#### Instructions to follow:
Read each of the lines below and tally those with "NInf"; the tally is the whole answer.

#### Data shown:
(** * Variant analytics, stale-inventory analysis and suggestion rules

    A shallow embedding of the analytics core of the products service
    ([ProductsService]): the percentage-based stale analysis, the focused
    variant analytics pipeline, the rule-based suggestion engine, the product
    category resolver and the paginated product fetch.

    Numbers.  The service computes on JavaScript numbers.  There are two
    models of them.  The exact model takes them as exact rationals extended
    with the three non-finite values a JavaScript computation can produce
    ([Infinity], [-Infinity], [NaN]); it knows neither the rounding of
    binary64 nor the sign of zero, and a division of a non-zero number by
    zero yields the infinity of the sign of the dividend.  It carries the
    properties that hold of the service whatever the rounding: which rule
    fires, which label is given, how counts relate, how often a store is
    asked.  The binary64 model (module [B64]) takes them as IEEE 754 doubles
    and embeds a second time, operation for operation, the functions whose
    verdict or printed figure turns on the rounding of a quotient or a
    product: the stale analysis and the suggestion rules. *)

From Stdlib Require Import Floats Uint63.
From Stdlib Require Import QArith Qround Qabs Qminmax Lqa Lia ZArith String Ascii List Sorted.
From stdpp Require Import base option list strings gmap.
Import ListNotations.

Open Scope Q_scope.

Set Warnings "-inexact-float".

(** ** JavaScript numbers *)

Inductive num : Type :=
| Fin (q : Q)
| PInf
| NInf
| NaN.

Definition Qltb (x y : Q) : bool :=
  match x ?= y with Lt => true | _ => false end.

Definition is_nan (a : num) : bool :=
  match a with NaN => true | _ => false end.

(** [a < b] *)
Definition js_lt (a b : num) : bool :=
  match a, b with
  | NaN, _ | _, NaN => false
  | Fin x, Fin y => Qltb x y
  | Fin _, PInf => true
  | Fin _, NInf => false
  | PInf, _ => false
  | NInf, NInf => false
  | NInf, _ => true
  end.

(** [a <= b] *)
Definition js_le (a b : num) : bool :=
  negb (is_nan a) && negb (is_nan b) && negb (js_lt b a).

(** [a > b] and [a >= b] *)
Definition js_gt (a b : num) : bool := js_lt b a.
Definition js_ge (a b : num) : bool := js_le b a.

(** [a === b] on numbers *)
Definition js_eq (a b : num) : bool :=
  match a, b with
  | Fin x, Fin y => Qeq_bool x y
  | PInf, PInf => true
  | NInf, NInf => true
  | _, _ => false
  end.

Definition js_neg (a : num) : num :=
  match a with
  | Fin x => Fin (- x)
  | PInf => NInf
  | NInf => PInf
  | NaN => NaN
  end.

(** [a + b] *)
Definition js_add (a b : num) : num :=
  match a, b with
  | NaN, _ | _, NaN => NaN
  | Fin x, Fin y => Fin (x + y)
  | PInf, NInf | NInf, PInf => NaN
  | PInf, _ | _, PInf => PInf
  | NInf, _ | _, NInf => NInf
  end.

#### Response below:
9